Neutrino astronomy is the branch of astronomy that gathers information about astronomical objects by observing and studying neutrinos emitted by them with the help of neutrino detectors in special Earth observatories.[1] It is an emerging field in astroparticle physics providing insights into the high-energy and non-thermal processes in the universe.
Neutrinos are nearly massless and electrically neutral or chargeless elementary particles. They are created as a result of certain types of radioactive decay, nuclear reactions such as those that take place in the Sun or high energy astrophysical phenomena, in nuclear reactors, or when cosmic rays hit atoms in the atmosphere. Neutrinos rarely interact with matter (only via the weak nuclear force), travel at nearly the speed of light in straight lines, pass through large amounts of matter without any notable absorption or without being deflected by magnetic fields. Unlike photons, neutrinos rarely scatter along their trajectory. But like photons, neutrinos are some of the most common particles in the universe. Because of this, neutrinos offer a unique opportunity to observe processes that are inaccessible to optical telescopes, such as reactions in the Sun's core. Neutrinos that are created in the Sun’s core are barely absorbed, so a large quantity of them escape from the Sun and reach the Earth. Neutrinos can also offer a very strong pointing direction compared to charged particle cosmic rays.
Neutrinos are very hard to detect due to their non-interactive nature. In order to detect neutrinos, scientists have to shield the detectors from cosmic rays, which can penetrate hundreds of meters of rock. Neutrinos, on the other hand, can go through the entire planet without being absorbed, like "ghost particles". That's why neutrino detectors are placed many hundreds of meter underground, usually at the bottom of mines. There a neutrino detection liquid such as a Chlorine-rich solution is placed; the neutrinos react with a Chlorine isotope and can create radioactive Argon. Gallium to Germanium conversion has also been used.[2] The IceCube Neutrino Observatory built in 2010 in the south pole is the biggest neutrino detector, consisting of thousands of optical sensors buried 500 meters underneath a cubic kilometer of deep, ultra-transparent ice, detects light emitted by charged particles that are produced when a single neutrino collides with a proton or neutron inside an atom. The resulting nuclear reaction produces secondary particles traveling at high speeds that give off a blue light called Cherenkov radiation.[3] Super-Kamiokande in Japan and ANTARES and KM3NeT in the Mediterranean are some other important neutrino detectors.
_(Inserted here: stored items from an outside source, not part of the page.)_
(** * A shallow embedding of the resume field-extraction engine

    The engine is [FixedResumeParser] of [fixed_resume_parser.py].  Its
    input is one text (a Python [str]) and an optional file name; its
    output is a nested record.  The embedding follows the source method
    by method and keeps the source's names.

    - A Python [str] is a list of Unicode code points.  Literals are
      written [u "..."] and decoded from UTF-8, so that the en dash and
      the bullet glyphs of the source are single characters here too.
    - The patterns handed to [re] are the source's own pattern strings;
      they are compiled by [Re.parse] and run by a backtracking matcher
      with the priorities of Python's [re] (first alternative first,
      greedy before lazy, leftmost start).
    - A Python [float] is a binary64 [PrimFloat.float].
    - [time.time()] reads an explicit clock. *)

From Stdlib Require Import String Ascii.
From Stdlib Require Import List NArith ZArith Bool Lia.
From Stdlib Require Import Floats.
Import ListNotations.

Set Implicit Arguments.
#[local] Set Warnings "-inexact-float".

(* ===================================================================== *)
(** ** Python strings *)
(* ===================================================================== *)

Module PyStr.

Definition char := N.
Bind Scope N_scope with char.
Definition str := list char.

Fixpoint bytes (s : string) : list N :=
  match s with
  | EmptyString => []
  | String a s' => N_of_ascii a :: bytes s'
  end.

(** UTF-8 decoding of the bytes of a literal (well-formed input only). *)
Fixpoint utf8 (bs : list N) : str :=
  match bs with
  | [] => []
  | b :: r =>
      if (b <? 128)%N then b :: utf8 r
      else if (b <? 224)%N then
        match r with
        | c1 :: r1 => ((b - 192) * 64 + (c1 - 128))%N :: utf8 r1
        | [] => [b]
        end
      else if (b <? 240)%N then
        match r with
        | c1 :: c2 :: r2 =>
            ((b - 224) * 4096 + (c1 - 128) * 64 + (c2 - 128))%N :: utf8 r2
        | _ => [b]
        end
      else
        match r with
        | c1 :: c2 :: c3 :: r3 =>
            ((b - 240) * 262144 + (c1 - 128) * 4096
             + (c2 - 128) * 64 + (c3 - 128))%N :: utf8 r3
        | _ => [b]
        end
  end.

Definition u (s : string) : str := utf8 (bytes s).

Definition ceqb (a b : char) : bool := N.eqb a b.

Fixpoint eqb (a b : str) : bool :=
  match a, b with
  | [], [] => true
  | x :: a', y :: b' => ceqb x y && eqb a' b'
  | _, _ => false
  end.

(** Truth value of a string: non-empty. *)
Definition truthy (s : str) : bool :=
  match s with [] => false | _ => true end.

(** *** Character tables

    [str.isspace], [str.lower], [str.upper] and the classes [\s], [\d],
    [\w] of [re] follow the Unicode database.  The white-space table is
    the complete one; the digit, letter and case tables are the ASCII
    rows (code points above U+007F are uncased and are neither digits
    nor word characters). *)

Definition in_range (lo hi c : N) : bool := ((lo <=? c) && (c <=? hi))%N.

Definition is_space (c : char) : bool :=
  in_range 9 13 c || in_range 28 32 c || ceqb c 133 || ceqb c 160
  || ceqb c 5760 || in_range 8192 8202 c || ceqb c 8232 || ceqb c 8233
  || ceqb c 8239 || ceqb c 8287 || ceqb c 12288.

Definition is_digit (c : char) : bool := in_range 48 57 c.
Definition is_upper (c : char) : bool := in_range 65 90 c.
Definition is_lower (c : char) : bool := in_range 97 122 c.
Definition is_alpha (c : char) : bool := is_upper c || is_lower c.
Definition is_word (c : char) : bool :=
  is_alpha c || is_digit c || ceqb c 95.

Definition lower_c (c : char) : char := if is_upper c then (c + 32)%N else c.
Definition upper_c (c : char) : char := if is_lower c then (c - 32)%N else c.

Definition lower (s : str) : str := map lower_c s.
Definition upper (s : str) : str := map upper_c s.

(** [s.isupper()]: at least one cased character and no lower-case one. *)
Definition isupper (s : str) : bool :=
  existsb is_upper s && negb (existsb is_lower s).

(** [s.capitalize()] *)
Definition capitalize (s : str) : str :=
  match s with
  | [] => []
  | c :: r => upper_c c :: lower r
  end.

(** *** Prefixes, suffixes, substrings *)

Fixpoint startswith (s p : str) : bool :=
  match p, s with
  | [], _ => true
  | x :: p', y :: s' => ceqb x y && startswith s' p'
  | _ :: _, [] => false
  end.

Definition endswith (s p : str) : bool := startswith (rev s) (rev p).

(** [sub in s] *)
Fixpoint contains (s sub : str) : bool :=
  startswith s sub ||
  match s with
  | [] => false
  | _ :: s' => contains s' sub
  end.

Definition startswith_any (s : str) (ps : list str) : bool :=
  existsb (startswith s) ps.

Definition contains_any (s : str) (ks : list str) : bool :=
  existsb (contains s) ks.

(** [x in l] for a list of strings *)
Definition mem (x : str) (l : list str) : bool := existsb (eqb x) l.

(** *** strip *)

Fixpoint lstrip (s : str) : str :=
  match s with
  | c :: r => if is_space c then lstrip r else s
  | [] => []
  end.

Definition rstrip (s : str) : str := rev (lstrip (rev s)).
Definition strip (s : str) : str := rstrip (lstrip s).
Lemma list_handler_touches_only_the_link_header_witness :
  list_handler "/api/v1" 100 Customers None (Some 2) None None (Some stale_response)
    (Some plain_request) shop []
    = (first_page_log, Ok (Some relinked_response, first_page))
  /\ exists response1,
       Some relinked_response = Some response1
       /\ remove_header "link" (headers response1)
            = remove_header "link" (headers stale_response)
       /\ (response1 = stale_response \/ count_header "link" (headers response1) = 1%nat).
Proof.
  split; [reflexivity|].
  apply (list_handler_touches_only_the_link_header "/api/v1" 100 Customers None (Some 2)
           None None stale_response (Some plain_request) shop [] first_page_log
           (Some relinked_response) first_page).
  reflexivity.
Defined.

Lemma link_iff_next_page_has_rows_witness :
  1 <= 1
  /\ 0 < 2
  /\ get_header "Link" fresh_response = None
  /\ total_count bazaar "customers" "" = Ok (SInt (Z.of_nat (List.length customer_table)))
  /\ serves_slice bazaar (page_statement "customers" "" "" 2 ((1 - 1) * 2)) customer_columns
       customer_table 2 ((1 - 1) * 2)
  /\ serves_slice bazaar (page_statement "customers" "" "" 2 ((1 + 1 - 1) * 2))
       customer_columns customer_table 2 ((1 + 1 - 1) * 2)
  /\ exists (response1 : Response) (next_rows : list Row),
       returned_rows
         (_get_paged_response "/api/v1" bazaar (Some plain_request) "customers" (1 + 1)
            (Some fresh_response) "" "" 2 []) = Ok next_rows
       /\ snd (_get_paged_response "/api/v1" bazaar (Some plain_request) "customers" 1
                (Some fresh_response) "" "" 2 [])
          = Ok (Some response1, slice customer_columns customer_table 2 ((1 - 1) * 2))
       /\ (get_header "Link" response1 <> None <-> next_rows <> []).
Proof.
  split; [lia|]. split; [lia|]. split; [reflexivity|]. split; [reflexivity|].
  split; [reflexivity|]. split; [reflexivity|].
  apply (link_iff_next_page_has_rows "/api/v1" bazaar plain_request "customers" "" "" 1 2
           fresh_response customer_columns customer_table []);
    solve [lia | reflexivity].
Defined.

Lemma first_pages_are_the_first_rows_witness :
  0 < 2
  /\ total_count bazaar "customers" "" = Ok (SInt (Z.of_nat (List.length customer_table)))
  /\ (forall p, (1 <= p <= 2)%nat ->
        serves_slice bazaar
          (page_statement "customers" "" "" 2 ((Z.of_nat p - 1) * 2))
          customer_columns customer_table 2 ((Z.of_nat p - 1) * 2))
  /\ exists pages : list (list Row),
       Forall2 (fun p page_rows =>
                  returned_rows
                    (_get_paged_response "/api/v1" bazaar (Some plain_request) "customers"
                       (Z.of_nat p) None "" "" 2 []) = Ok page_rows)
         (seq 1 2) pages
       /\ List.concat pages
            = map (to_dict customer_columns) (firstn (2 * Z.to_nat 2) customer_table)
       /\ ((List.length customer_table <= 2 * Z.to_nat 2)%nat ->
           List.concat pages = map (to_dict customer_columns) customer_table).
Proof.
  assert (H : forall p, (1 <= p <= 2)%nat ->
                serves_slice bazaar
                  (page_statement "customers" "" "" 2 ((Z.of_nat p - 1) * 2))
                  customer_columns customer_table 2 ((Z.of_nat p - 1) * 2)).
  { intros p Hp. assert (Hcases : p = 1%nat \/ p = 2%nat) by lia.
    destruct Hcases as [-> | ->]; reflexivity. }
  split; [lia|]. split; [reflexivity|]. split; [exact H|].
  apply (first_pages_are_the_first_rows "/api/v1" bazaar plain_request None "customers" ""
           "" 2 customer_columns customer_table 2 []);
    [lia|reflexivity|exact H].
Defined.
Since neutrinos interact weakly, neutrino detectors must have large target masses (often thousands of tons). The detectors also must use shielding and effective software to remove background signal. Since neutrinos are very difficult to detect, the only bodies that have been studied in this way are the sun and the supernova SN1987A, which exploded in 1987. Scientist predicted that supernova explosions would produce bursts of neutrinos, and a similar burst was actually detected from Supernova 1987A.
In the future neutrino astronomy promises to discover other aspects of the universe, including coincidental gravitational waves, gamma ray bursts, the cosmic neutrino background, origins of ultra-high-energy neutrinos, neutrino properties (such as neutrino mass hierarchy), dark matter properties, etc. It will become an integral part of multi-messenger astronomy, complementing gravitational astronomy and traditional telescopic astronomy.